--- THE INPUT Enclosed Below ---

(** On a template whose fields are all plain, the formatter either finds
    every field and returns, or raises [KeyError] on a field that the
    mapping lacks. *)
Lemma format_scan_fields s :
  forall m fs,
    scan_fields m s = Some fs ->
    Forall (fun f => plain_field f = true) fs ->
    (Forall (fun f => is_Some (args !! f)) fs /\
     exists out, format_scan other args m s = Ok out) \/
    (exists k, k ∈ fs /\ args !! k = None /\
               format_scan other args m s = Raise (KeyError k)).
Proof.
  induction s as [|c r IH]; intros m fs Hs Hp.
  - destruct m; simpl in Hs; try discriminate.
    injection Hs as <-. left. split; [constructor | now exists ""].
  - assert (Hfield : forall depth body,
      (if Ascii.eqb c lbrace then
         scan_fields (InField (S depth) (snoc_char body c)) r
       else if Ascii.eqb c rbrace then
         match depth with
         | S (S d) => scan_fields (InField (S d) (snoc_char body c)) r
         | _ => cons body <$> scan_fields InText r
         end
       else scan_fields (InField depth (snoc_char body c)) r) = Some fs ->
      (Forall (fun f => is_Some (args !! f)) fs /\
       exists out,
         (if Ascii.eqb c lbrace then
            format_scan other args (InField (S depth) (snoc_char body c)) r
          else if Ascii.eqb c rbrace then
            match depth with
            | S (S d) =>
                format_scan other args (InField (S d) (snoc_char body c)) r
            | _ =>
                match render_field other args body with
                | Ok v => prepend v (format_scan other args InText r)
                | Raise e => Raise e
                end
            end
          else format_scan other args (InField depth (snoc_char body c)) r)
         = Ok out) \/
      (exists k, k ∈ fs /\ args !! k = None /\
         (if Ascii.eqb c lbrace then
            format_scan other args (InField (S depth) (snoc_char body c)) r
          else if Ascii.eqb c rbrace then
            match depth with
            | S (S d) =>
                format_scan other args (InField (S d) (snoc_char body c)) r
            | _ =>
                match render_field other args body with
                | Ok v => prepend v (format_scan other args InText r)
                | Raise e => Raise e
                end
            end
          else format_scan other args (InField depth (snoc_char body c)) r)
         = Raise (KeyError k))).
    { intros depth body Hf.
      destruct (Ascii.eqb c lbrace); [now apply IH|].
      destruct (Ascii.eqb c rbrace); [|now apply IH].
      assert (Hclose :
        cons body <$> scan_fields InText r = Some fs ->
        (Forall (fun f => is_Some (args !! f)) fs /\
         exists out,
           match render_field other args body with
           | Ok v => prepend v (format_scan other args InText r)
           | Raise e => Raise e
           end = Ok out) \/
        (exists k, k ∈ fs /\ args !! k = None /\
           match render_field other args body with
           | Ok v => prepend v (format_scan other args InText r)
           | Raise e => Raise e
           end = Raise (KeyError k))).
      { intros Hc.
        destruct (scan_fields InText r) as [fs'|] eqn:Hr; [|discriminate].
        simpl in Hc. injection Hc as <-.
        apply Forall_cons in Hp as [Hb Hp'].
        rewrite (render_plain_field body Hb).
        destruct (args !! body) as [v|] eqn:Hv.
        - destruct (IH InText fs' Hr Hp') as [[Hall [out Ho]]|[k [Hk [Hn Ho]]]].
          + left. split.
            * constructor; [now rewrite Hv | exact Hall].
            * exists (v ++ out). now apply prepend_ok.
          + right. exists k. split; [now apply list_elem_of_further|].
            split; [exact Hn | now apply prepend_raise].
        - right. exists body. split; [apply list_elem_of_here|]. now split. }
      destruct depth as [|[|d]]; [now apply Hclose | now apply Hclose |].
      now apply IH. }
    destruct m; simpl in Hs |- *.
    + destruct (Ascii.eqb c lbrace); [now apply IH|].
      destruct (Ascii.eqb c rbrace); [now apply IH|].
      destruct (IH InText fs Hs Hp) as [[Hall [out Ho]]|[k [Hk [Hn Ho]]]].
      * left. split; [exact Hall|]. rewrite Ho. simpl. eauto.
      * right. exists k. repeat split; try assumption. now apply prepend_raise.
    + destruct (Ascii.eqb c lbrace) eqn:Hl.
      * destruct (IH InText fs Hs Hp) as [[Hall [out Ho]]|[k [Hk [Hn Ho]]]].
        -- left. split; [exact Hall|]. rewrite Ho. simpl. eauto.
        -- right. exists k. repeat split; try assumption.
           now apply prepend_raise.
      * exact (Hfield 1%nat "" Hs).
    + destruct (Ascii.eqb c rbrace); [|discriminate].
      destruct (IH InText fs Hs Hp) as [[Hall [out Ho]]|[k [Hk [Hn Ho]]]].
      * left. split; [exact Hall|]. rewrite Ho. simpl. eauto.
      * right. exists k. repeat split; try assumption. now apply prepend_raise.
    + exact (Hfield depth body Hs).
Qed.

--- End of Enclosed THE INPUT ---
--- THE INPUT Enclosed Below ---

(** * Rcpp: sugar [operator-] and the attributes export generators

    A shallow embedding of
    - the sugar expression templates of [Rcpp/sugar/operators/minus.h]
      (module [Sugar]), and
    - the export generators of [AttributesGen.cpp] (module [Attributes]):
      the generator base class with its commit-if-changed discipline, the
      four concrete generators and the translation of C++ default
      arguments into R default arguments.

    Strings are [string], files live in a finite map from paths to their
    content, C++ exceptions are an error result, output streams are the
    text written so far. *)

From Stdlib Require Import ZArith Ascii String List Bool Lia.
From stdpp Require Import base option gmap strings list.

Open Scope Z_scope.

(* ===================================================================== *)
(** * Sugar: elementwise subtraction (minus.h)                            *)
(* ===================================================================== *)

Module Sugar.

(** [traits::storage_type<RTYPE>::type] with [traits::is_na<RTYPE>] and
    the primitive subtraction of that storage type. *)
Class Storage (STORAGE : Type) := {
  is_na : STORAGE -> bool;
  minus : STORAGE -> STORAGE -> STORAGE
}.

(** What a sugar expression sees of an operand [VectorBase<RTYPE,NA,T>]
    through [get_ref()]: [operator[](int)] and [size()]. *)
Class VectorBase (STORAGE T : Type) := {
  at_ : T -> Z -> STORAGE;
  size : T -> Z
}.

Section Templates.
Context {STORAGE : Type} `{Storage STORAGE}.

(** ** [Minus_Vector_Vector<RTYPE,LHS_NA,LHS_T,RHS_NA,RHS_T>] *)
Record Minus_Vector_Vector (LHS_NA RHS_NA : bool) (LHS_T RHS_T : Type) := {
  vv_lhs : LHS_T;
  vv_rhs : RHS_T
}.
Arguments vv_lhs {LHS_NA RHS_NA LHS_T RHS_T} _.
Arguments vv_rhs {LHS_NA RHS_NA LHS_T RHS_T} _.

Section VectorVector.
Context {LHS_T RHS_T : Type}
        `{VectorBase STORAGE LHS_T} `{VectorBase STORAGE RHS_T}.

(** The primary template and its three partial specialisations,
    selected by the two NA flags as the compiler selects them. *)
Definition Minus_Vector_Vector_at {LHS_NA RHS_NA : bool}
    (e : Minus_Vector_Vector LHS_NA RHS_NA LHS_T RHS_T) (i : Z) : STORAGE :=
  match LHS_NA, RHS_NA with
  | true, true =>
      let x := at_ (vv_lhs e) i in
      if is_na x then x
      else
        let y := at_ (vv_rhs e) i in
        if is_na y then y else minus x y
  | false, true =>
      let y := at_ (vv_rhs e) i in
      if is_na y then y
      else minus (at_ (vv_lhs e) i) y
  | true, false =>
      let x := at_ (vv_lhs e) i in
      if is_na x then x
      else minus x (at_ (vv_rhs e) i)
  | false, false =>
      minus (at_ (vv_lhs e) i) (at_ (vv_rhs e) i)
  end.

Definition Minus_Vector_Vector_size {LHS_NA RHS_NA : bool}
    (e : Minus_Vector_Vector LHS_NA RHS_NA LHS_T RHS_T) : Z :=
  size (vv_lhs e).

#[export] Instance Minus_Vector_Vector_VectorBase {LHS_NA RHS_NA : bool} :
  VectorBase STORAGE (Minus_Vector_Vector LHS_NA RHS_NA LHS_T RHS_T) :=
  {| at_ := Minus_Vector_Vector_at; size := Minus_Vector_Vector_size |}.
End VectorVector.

--- End of Enclosed THE INPUT ---

_WHAT IS REQUIRED_
Please copy the lines in the records above between the one holding "if is_na y then y else minus x y" and the one holding "size (vv_lhs e).", inclusive, exactly and with no other line.

_WRITTEN SOLUTION_
        if is_na y then y else minus x y
  | false, true =>
      let y := at_ (vv_rhs e) i in
      if is_na y then y
      else minus (at_ (vv_lhs e) i) y
  | true, false =>
      let x := at_ (vv_lhs e) i in
      if is_na x then x
      else minus x (at_ (vv_rhs e) i)
  | false, false =>
      minus (at_ (vv_lhs e) i) (at_ (vv_rhs e) i)
  end.

Definition Minus_Vector_Vector_size {LHS_NA RHS_NA : bool}
    (e : Minus_Vector_Vector LHS_NA RHS_NA LHS_T RHS_T) : Z :=
  size (vv_lhs e).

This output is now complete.